### RECORD EXCERPTS:
(** The messages of a table built by [group]: one per key carried by two
    or more services, with all the carriers. *)
Lemma conflicts_of_group (msg : K → list string → string) svcs
    (vals : list K) :
  NoDup vals →
  (∀ k, k ∈ vals ↔ 1 < length (carriers k svcs)) →
  (λ e, msg e.1 e.2) <$> filter (λ e, 1 < length e.2) (group svcs)
  ≡ₚ (λ k, msg k (carriers k svcs)) <$> vals.
Proof.
  intros Hnd Hvals. destruct (group_spec svcs) as (Hkeys & Hnames & Hdom).
  set (shared := filter (λ e, 1 < length e.2) (group svcs)).
  assert (∀ e, e ∈ shared → e.2 = carriers e.1 svcs) as Hcar.
  { intros [k ns] [_ Hin]%list_elem_of_filter. simpl.
    by rewrite <-Hnames, (names_of_elem k ns). }
  assert ((λ e, msg e.1 e.2) <$> shared
          = (λ k, msg k (carriers k svcs)) <$> shared.*1) as ->.
  { rewrite <-list_fmap_compose. apply list_fmap_ext.
    intros i e He. simpl. rewrite Hcar; [done|].
    by apply list_elem_of_lookup_2 in He. }
  apply fmap_Permutation, NoDup_Permutation; [|done|].
  - subst shared. clear Hcar. revert Hkeys. generalize (group svcs).
    induction l as [|[k ns] l IH]; csimpl; [constructor|].
    intros [Hk Hl]%NoDup_cons. rewrite filter_cons. simpl.
    case_decide; [|by apply IH]. csimpl. apply NoDup_cons. split; [|by apply IH].
    intros (e & -> & [_ He]%list_elem_of_filter)%list_elem_of_fmap.
    apply Hk, list_elem_of_fmap. by exists e.
  - intros k. rewrite Hvals. split.
    + intros (e & -> & He)%list_elem_of_fmap.
      rewrite <-(Hcar e He). by apply list_elem_of_filter in He as [? _].
    + intros Hk.
      assert (k ∈ (group svcs).*1) as (e & -> & He)%list_elem_of_fmap.
      { apply Hdom. intros Hnil. rewrite Hnil in Hk. simpl in Hk. lia. }
      apply list_elem_of_fmap. exists e. split; [done|].
      apply list_elem_of_filter. split; [|done].
      destruct e as [k ns]. simpl in *.
      by rewrite <-(names_of_elem k ns (group svcs)), Hnames.
Qed.

End conflict_tables.

(** ** Uniqueness checks: [_validate_service_ports] and
    [_validate_container_names] *)

Section uniqueness.

Import TopologyValidator.

(** The services that publish [port], resp. that are named [cname], in
    document order. *)
Definition port_carriers (svcs : services) (port : Z) : list string :=
  (filter (λ e, published_port (infra e.2) = Some port) svcs).*1.

Definition name_carriers (svcs : services) (cname : string) : list string :=
  (filter (λ e, container_name (infra e.2) = Some cname) svcs).*1.

(** [if container_name:] *)
Definition truthy_name (svc : service) : option string :=
  match container_name (infra svc) with
  | Some cname => if is_empty cname then None else Some cname
  | None => None
  end.

Lemma port_map_group svcs :
  port_map svcs = group (λ svc, published_port (infra svc)) svcs.
Proof. reflexivity. Qed.

Lemma name_map_group svcs : name_map svcs = group truthy_name svcs.
Proof.
  unfold name_map, group. generalize (@nil (string * list string)).
  induction svcs as [|[n svc] svcs IH]; intros table; simpl; [done|].
  rewrite IH. f_equal. unfold truthy_name.
  by repeat case_match.
Qed.

Lemma truthy_name_carriers_nonempty svcs cname :
  cname ≠ "" → carriers truthy_name cname svcs = name_carriers svcs cname.
Proof.
  intros Hne. unfold carriers, name_carriers. f_equal.
  apply list_filter_iff. intros [n svc]. unfold truthy_name. simpl.
  destruct (container_name (infra svc)) as [[|c r]|]; simpl; naive_solver.
Qed.

Lemma truthy_name_carriers_empty svcs : carriers truthy_name "" svcs = [].
Proof.
  unfold carriers. induction svcs as [|[n svc] svcs IH]; [done|].
  assert (truthy_name svc ≠ Some "") as Hne
    by (unfold truthy_name;
        by destruct (container_name (infra svc)) as [[|c r]|]).
  rewrite filter_cons. simpl. by rewrite decide_False.
Qed.

(** [n in msg]: the text [n] occurs in the text [msg]. *)
Definition occurs_in (n msg : string) : Prop :=
  ∃ pre post, msg = pre +:+ n +:+ post.

Lemma occurs_in_append pre n msg :
  occurs_in n msg → occurs_in n (pre +:+ msg).
Proof.
  intros (a & b & ->). exists (pre +:+ a), b. by rewrite append_assoc.
Qed.

Lemma occurs_in_head n post : occurs_in n (n +:+ post).
Proof. by exists "", post. Qed.

Lemma occurs_in_join sep n names : n ∈ names → occurs_in n (join sep names).
Proof.
  induction names as [|x names IH]; [by intros ?%elem_of_nil|].
  destruct names as [|y names].
  - intros ->%list_elem_of_singleton. exists "", "".
    by rewrite append_nil, append_empty_r.
  - change (join sep (x :: y :: names))
      with (x +:+ sep +:+ join sep (y :: names)).
    intros [-> | Hin]%elem_of_cons; [apply occurs_in_head|].
    by apply occurs_in_append, occurs_in_append, IH.
Qed.

(** What a conflict message says, whatever its wording: the value, and
    the name of every service it is given. *)
Lemma port_conflict_names port names :
  occurs_in (str_int port) (port_conflict port names) ∧
  ∀ n, n ∈ names → occurs_in n (port_conflict port names).
Proof.
  unfold port_conflict. split.
  - apply occurs_in_append, occurs_in_head.
  - intros n Hn. by apply occurs_in_append, occurs_in_append,
      occurs_in_append, occurs_in_join.
Qed.

Lemma name_conflict_names cname names :
  occurs_in cname (name_conflict cname names) ∧
  ∀ n, n ∈ names → occurs_in n (name_conflict cname names).
Proof.
  unfold name_conflict. split.
  - apply occurs_in_append, occurs_in_head.
  - intros n Hn. by apply occurs_in_append, occurs_in_append,
      occurs_in_append, occurs_in_join.
Qed.

(** C5 (as amended): for any [k] distinct port values (non-empty
    container names) that are each carried by two or more services, the
    check appends [k] errors, one per value; the error of a value has the
    value and the name of every service that carries it in its text.  A
    container name that is empty is not a value of the check. *)
Theorem one_error_per_conflict (svcs : services) (errors : list string) :
  (∀ ports : list Z,
     NoDup ports →
     (∀ port, port ∈ ports ↔ 1 < length (port_carriers svcs port)) →
     ∃ new,
       _validate_service_ports svcs errors = errors ++ new ∧
       length new = length ports ∧
       new ≡ₚ (λ port, port_conflict port (port_carriers svcs port))
                <$> ports ∧
       ∀ port, port ∈ ports →
               ∃ msg, msg ∈ new ∧ occurs_in (str_int port) msg ∧
                      ∀ n, n ∈ port_carriers svcs port → occurs_in n msg)
  ∧
  (∀ cnames : list string,
     NoDup cnames →
     (∀ cname, cname ∈ cnames
               ↔ cname ≠ "" ∧ 1 < length (name_carriers svcs cname)) →
     ∃ new,
       _validate_container_names svcs errors = errors ++ new ∧
       length new = length cnames ∧
       new ≡ₚ (λ cname, name_conflict cname (name_carriers svcs cname))
                <$> cnames ∧
       ∀ cname, cname ∈ cnames →
                ∃ msg, msg ∈ new ∧ occurs_in cname msg ∧
                       ∀ n, n ∈ name_carriers svcs cname → occurs_in n msg).
Proof.
  split.
  - intros ports Hnd Hports.
    unfold _validate_service_ports.
    rewrite (report_fold port_conflict), port_map_group.
    eexists. split; [done|].
    pose proof (conflicts_of_group (λ svc, published_port (infra svc))
                  port_conflict svcs ports Hnd Hports) as Hperm.
    split_and!; [by rewrite Hperm, length_fmap | done |].
    intros port Hport.
    exists (port_conflict port (port_carriers svcs port)). split.
    + rewrite Hperm. apply list_elem_of_fmap. by exists port.
    + apply port_conflict_names.
  - intros cnames Hnd Hnames.
    unfold _validate_container_names.
    rewrite (report_fold name_conflict), name_map_group.
    eexists. split; [done|].
    assert (∀ cname, cname ∈ cnames
                     ↔ 1 < length (carriers truthy_name cname svcs)) as Hn.
    { intros cname. rewrite Hnames.
      destruct (decide (cname = "")) as [-> | Hne].
      - rewrite truthy_name_carriers_empty. simpl. split; [|lia].
        by intros [? _].
      - rewrite truthy_name_carriers_nonempty by done. naive_solver. }
    pose proof (conflicts_of_group truthy_name name_conflict svcs cnames
                  Hnd Hn) as Hperm.
    assert ((λ k, name_conflict k (carriers truthy_name k svcs)) <$> cnames
            = (λ k, name_conflict k (name_carriers svcs k)) <$> cnames) as Heq.
    { apply list_fmap_ext. intros i k Hk.
      rewrite truthy_name_carriers_nonempty; [done|].
      apply list_elem_of_lookup_2, Hnames in Hk. by destruct Hk. }
    rewrite Heq in Hperm.
    split_and!; [by rewrite Hperm, length_fmap | done |].
    intros cname Hcname.
    exists (name_conflict cname (name_carriers svcs cname)). split.
    + rewrite Hperm. apply list_elem_of_fmap. by exists cname.
    + apply name_conflict_names.
Qed.

Definition example_container (name : string) (port : option Z) : service :=
  {| infra := {| enabled := true; enabled_by := []; requires := [];
                 published_port := port; container_name := Some name |};
     config := {| properties := ∅ |} |}.

(** Three services on port 8080, two of them under the same container
    name, and one service apart. *)
Definition example_conflicts : services :=
  [ ("web", example_container "front" (Some 8080%Z));
    ("api", example_container "front" (Some 8080%Z));
    ("db", example_container "store" None);
    ("admin", example_container "console" (Some 8080%Z)) ].

Lemma one_error_per_conflict_witness :
  (∃ new,
     _validate_service_ports example_conflicts [] = [] ++ new ∧
     length new = 1 ∧
     new ≡ₚ [port_conflict 8080 ["web"; "api"; "admin"]] ∧
     ∀ port, port ∈ [8080%Z] →
             ∃ msg, msg ∈ new ∧ occurs_in (str_int port) msg ∧
                    ∀ n, n ∈ port_carriers example_conflicts port →
                         occurs_in n msg)
  ∧
  (∃ new,
     _validate_container_names example_conflicts [] = [] ++ new ∧
     length new = 1 ∧
     new ≡ₚ [name_conflict "front" ["web"; "api"]] ∧
     ∀ cname, cname ∈ ["front"] →
              ∃ msg, msg ∈ new ∧ occurs_in cname msg ∧
                     ∀ n, n ∈ name_carriers example_conflicts cname →
                          occurs_in n msg).
Proof.
  destruct (one_error_per_conflict example_conflicts []) as [Hp Hn].
  split.
  - apply (Hp [8080%Z]); [apply NoDup_singleton|].
    intros port. rewrite list_elem_of_singleton.
    split; [intros ->; vm_compute; lia|].
    unfold port_carriers, example_conflicts.
    destruct (decide (port = 8080%Z)) as [->|Hneq]; [done|].
    rewrite !filter_cons. simpl.
    repeat (case_decide; [congruence|]). simpl. lia.
  - apply (Hn ["front"]); [apply NoDup_singleton|].
    intros cname. rewrite list_elem_of_singleton.
    split; [intros ->; split; [done | vm_compute; lia]|].
    intros [_ Hlen]. revert Hlen.
    unfold name_carriers, example_conflicts.
    rewrite !filter_cons. simpl.
    repeat case_decide; simplify_eq; simpl; try done; lia.
Defined.

(** Two services without a container name of their own: both carry the
    empty name. *)
Definition example_unnamed : services :=
  [ ("a", example_container "" None); ("b", example_container "" None) ].

(** C5 fails as stated: the empty container name is shared by two
    services, and the check reports nothing; [if container_name:] skips
    the empty name. *)
Lemma shared_empty_name_counterexample :
  name_carriers example_unnamed "" = ["a"; "b"] ∧
  _validate_container_names example_unnamed [] = [].
Proof. split; reflexivity. Qed.

End uniqueness.

(** ** Equality of Python values *)

Section value_equality.

Fixpoint value_size (v : value) : nat :=
  match v with
  | VList l => S (foldr (λ x acc, value_size x + acc) 0 l)
  | VDict d => S (map_fold (λ _ x acc, value_size x + acc) 0 d)
  | _ => 1
  end.

Lemma value_size_list x l : x ∈ l → value_size x < value_size (VList l).
Proof.
  simpl. induction 1 as [x l | x y l _ IH]; simpl; lia.
Qed.

Lemma value_size_dict k x (d : gmap string value) :
  d !! k = Some x → value_size x < value_size (VDict d).
Proof.
  simpl. intros Hk. apply Nat.lt_succ_r. revert k x Hk.
  apply (map_fold_weak_ind
           (λ r (m : gmap string value),
              ∀ k x, m !! k = Some x → value_size x ≤ r)).
  - intros k x. by rewrite lookup_empty.
  - intros i y m r Hi IH k x. rewrite lookup_insert.
    case_decide; [intros [= ->]; lia|]. intros ?%IH. lia.
Qed.

Lemma eqb_list l m :
  Py.eqb (VList l) (VList m)
  = match l, m with
    | [], [] => true
    | x :: l', y :: m' => item_eqb x y && Py.eqb (VList l') (VList m')
    | _, _ => false
    end.
Proof. by destruct l, m. Qed.

Lemma map_fold_andb_true {A} (g : string → A → bool) (d : gmap string A) :
  map_fold (λ k v acc, acc && g k v) true d = true
  ↔ ∀ k v, d !! k = Some v → g k v = true.
Proof.
  apply (map_fold_weak_ind
           (λ r (m : gmap string A),
              r = true ↔ ∀ k v, m !! k = Some v → g k v = true)).
  - split; [|done]. intros _ k v. by rewrite lookup_empty.
  - intros i x m r Hi IH. rewrite andb_true_iff, IH. split.
    + intros [Hm Hx] k v. rewrite lookup_insert.
      case_decide; [by intros [= <-]; subst | by apply Hm].
    + intros Hall. split.
      * intros k v Hk. apply Hall. rewrite lookup_insert_ne; [done|].
        intros ->. congruence.
      * apply Hall. by rewrite lookup_insert_eq.
Qed.

Lemma eqb_dict (d e : gmap string value) :
  Py.eqb (VDict d) (VDict e) = true
  ↔ dom d = dom e ∧
    ∀ k v w, d !! k = Some v → e !! k = Some w → item_eqb v w = true.
Proof.
  change (Py.eqb (VDict d) (VDict e))
    with (bool_decide (dom d = dom e) &&
          map_fold (λ k v acc,
                      acc && match e !! k with
                             | Some w => item_eqb v w
                             | None => false
                             end) true d).
  rewrite andb_true_iff, bool_decide_eq_true, map_fold_andb_true.
  split; intros [Hdom Hall]; (split; [done|]).
  - intros k v w Hd He. specialize (Hall k v Hd). by rewrite He in Hall.
  - intros k v Hd.
    assert (is_Some (e !! k)) as [w He].
    { apply elem_of_dom. rewrite <-Hdom. by apply elem_of_dom. }
    rewrite He. eauto.
Qed.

### THE PROBLEM:
Please print exactly the lines of the entries above, beginning with the line that contains "v. rewrite lookup_insert." and ending with the last line.

### FINISHED TASK:
    + intros [Hm Hx] k v. rewrite lookup_insert.
      case_decide; [by intros [= <-]; subst | by apply Hm].
    + intros Hall. split.
      * intros k v Hk. apply Hall. rewrite lookup_insert_ne; [done|].
        intros ->. congruence.
      * apply Hall. by rewrite lookup_insert_eq.
Qed.

Lemma eqb_dict (d e : gmap string value) :
  Py.eqb (VDict d) (VDict e) = true
  ↔ dom d = dom e ∧
    ∀ k v w, d !! k = Some v → e !! k = Some w → item_eqb v w = true.
Proof.
  change (Py.eqb (VDict d) (VDict e))
    with (bool_decide (dom d = dom e) &&
          map_fold (λ k v acc,
                      acc && match e !! k with
                             | Some w => item_eqb v w
                             | None => false
                             end) true d).
  rewrite andb_true_iff, bool_decide_eq_true, map_fold_andb_true.
  split; intros [Hdom Hall]; (split; [done|]).
  - intros k v w Hd He. specialize (Hall k v Hd). by rewrite He in Hall.
  - intros k v Hd.
    assert (is_Some (e !! k)) as [w He].
    { apply elem_of_dom. rewrite <-Hdom. by apply elem_of_dom. }
    rewrite He. eauto.
Qed.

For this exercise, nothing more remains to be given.